YOUR TASK ▸
Lines in the entries below where the word "Theorem" shows up should each be copied.

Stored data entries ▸

(** X13: [applyMinSpeed] writes the live records only.  To the velocity of
    a live body that is not within 100 of the centre, slower than [vmin] and
    with an acceleration below [0.01f] it adds one random impulse of
    [randomImpulse (0.02, 0.07)]; every other live body it leaves as it is. *)
Theorem applyMinSpeed_scope (H : Host) (s : Gravity) (n : nat) :
  let s' := fst (applyMinSpeed H s n) in
  set_bodies (bodies s) s' = s
  /\ (forall j : nat, (body_count s <= Z.of_nat j)%Z -> bodies s' !!! j = bodies s !!! j)
  /\ (forall j : nat, (Z.of_nat j < body_count s)%Z -> (j < length (bodies s))%nat ->
        minSpeed_rel H (vmin s) (bodies s !!! j) (bodies s' !!! j)).
Proof.
  intros s'. unfold s', applyMinSpeed.
  pose proof (post_forM_slots (fun a => set_bodies (bodies s) a = s)
                (fun _ => minSpeed_rel H (vmin s)) (minSpeed_body H) (upto (body_count s))
                (NoDup_seq _ _)) as Hloop.
  destruct (Hloop) with (a := s) (n := n) as (Hs & Hout & Hin & _).
  - intros k a _ Ha.
    assert (Hvmin : vmin a = vmin s) by (rewrite <- Ha; reflexivity).
    assert (Hstay : relates_slot k (minSpeed_rel H (vmin s)) a a ->
                    post (ret a) (fun a' => set_bodies (bodies s) a' = s
                                            /\ relates_slot k (minSpeed_rel H (vmin s)) a a'))
      by (intros Hr; apply post_ret; split; [exact Ha | exact Hr]).
    unfold minSpeed_body. fold (near_centre (bodies a !!! k)). rewrite Hvmin.
    destruct (near_centre (bodies a !!! k)) eqn:Hn.
    { apply Hstay. split; [reflexivity|]. split; [|reflexivity].
      intros _. unfold minSpeed_rel, stagnating. rewrite Hn. reflexivity. }
    match goal with |- context [if ?c then _ else _] => destruct c eqn:Hc end.
    + intros m. unfold bind, ret. cbn [fst].
      split; [rewrite <- Ha at 2; destruct a; reflexivity|].
      split; [intros j Hj; apply bodies_modify_body_ne; congruence|].
      split; [|simpl; apply length_insert].
      intros Hlt. rewrite bodies_modify_body_eq by exact Hlt.
      unfold minSpeed_rel, stagnating. rewrite Hn, Hc. simpl. exists m. reflexivity.
    + apply Hstay. split; [reflexivity|]. split; [|reflexivity].
      intros _. unfold minSpeed_rel, stagnating. rewrite Hn, Hc. reflexivity.
  - destruct s; reflexivity.
  - split; [exact Hs|]. split.
    + intros j Hj. apply Hout. unfold upto. rewrite elem_of_seq. lia.
    + intros j Hj Hlen. apply Hin; [|exact Hlen]. unfold upto. rewrite elem_of_seq. lia.
Qed.

(** X14: [applyCloseBodyRepulsion] writes the velocity and the acceleration
    of the body it is called for and nothing else.  It changes nothing and
    draws no random number when that index is not live, or when the body is
    within 100 of the centre, or not slower than the given speed, or its
    acceleration is not below the given bound. *)
Theorem applyCloseBodyRepulsion_scope (H : Host) (index : nat) (v a rz rm : float)
    (s : Gravity) (n : nat) :
  let s' := fst (applyCloseBodyRepulsion H index v a rz rm s n) in
  set_bodies (bodies s) s' = s
  /\ (forall j : nat, j <> index -> bodies s' !!! j = bodies s !!! j)
  /\ set_acc (b_ax (bodies s !!! index)) (b_ay (bodies s !!! index))
       (set_vel (b_vx (bodies s !!! index)) (b_vy (bodies s !!! index)) (bodies s' !!! index))
     = bodies s !!! index
  /\ ((body_count s <= Z.of_nat index)%Z \/ stagnating v a (bodies s !!! index) = false ->
      applyCloseBodyRepulsion H index v a rz rm s n = (s, n)).
Proof.
  intros s'.
  set (I := fun a0 : Gravity =>
    set_bodies (bodies s) a0 = s
    /\ (forall j : nat, j <> index -> bodies a0 !!! j = bodies s !!! j)
    /\ set_acc (b_ax (bodies s !!! index)) (b_ay (bodies s !!! index))
         (set_vel (b_vx (bodies s !!! index)) (b_vy (bodies s !!! index)) (bodies a0 !!! index))
       = bodies s !!! index).
  assert (I0 : I s).
  { split; [destruct s; reflexivity|]. split; [reflexivity|].
    destruct (bodies s !!! index); reflexivity. }
  assert (Istep : forall (f : Body -> Body) a0,
            (forall b, set_acc (b_ax (bodies s !!! index)) (b_ay (bodies s !!! index))
                         (set_vel (b_vx (bodies s !!! index)) (b_vy (bodies s !!! index)) (f b))
                       = set_acc (b_ax (bodies s !!! index)) (b_ay (bodies s !!! index))
                         (set_vel (b_vx (bodies s !!! index)) (b_vy (bodies s !!! index)) b)) ->
            I a0 -> I (modify_body index f a0)).
  { intros f a0 Hf (Hs & Hne & Hix). split; [rewrite <- Hs at 2; destruct a0; reflexivity|].
    split.
    - intros j Hj. rewrite bodies_modify_body_ne by congruence. apply Hne, Hj.
    - cbn [modify_body bodies set_bodies].
      rewrite list_lookup_total_insert. case_decide; [rewrite Hf|]; exact Hix. }
  assert (HI : post (applyCloseBodyRepulsion H index v a rz rm s) I).
  { unfold applyCloseBodyRepulsion.
    repeat (case_match; try (apply post_ret, I0)).
    eapply post_bind; [apply post_True|]. intros u1 _.
    eapply post_bind; [apply post_True|]. intros u2 _.
    apply post_forM.
    - intros j a0 _ Ha0. unfold repel_neighbour.
      repeat (case_match; try (apply post_ret, Ha0)).
      all: eapply post_bind; [apply post_True|]; intros u _.
      all: apply post_ret, Istep; [intros b; reflexivity | exact Ha0].
    - apply Istep; [intros b; reflexivity | exact I0]. }
  destruct (HI n) as (Hs & Hne & Hix). fold s' in Hs, Hne, Hix.
  split; [exact Hs|]. split; [exact Hne|]. split; [exact Hix|].
  intros Hno. unfold applyCloseBodyRepulsion.
  destruct (Z.leb_spec (body_count s) (Z.of_nat index)) as [Hle|Hgt]; [reflexivity|].
  destruct Hno as [Hno|Hno]; [lia|].
  fold (near_centre (bodies s !!! index)).
  destruct (stagnating_false _ _ _ Hno) as [-> | ->]; [reflexivity|].
  destruct (near_centre (bodies s !!! index)); reflexivity.
Qed.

COMPLETED TASK ▸
Theorem applyMinSpeed_scope (H : Host) (s : Gravity) (n : nat) :
Theorem applyCloseBodyRepulsion_scope (H : Host) (index : nat) (v a rz rm : float)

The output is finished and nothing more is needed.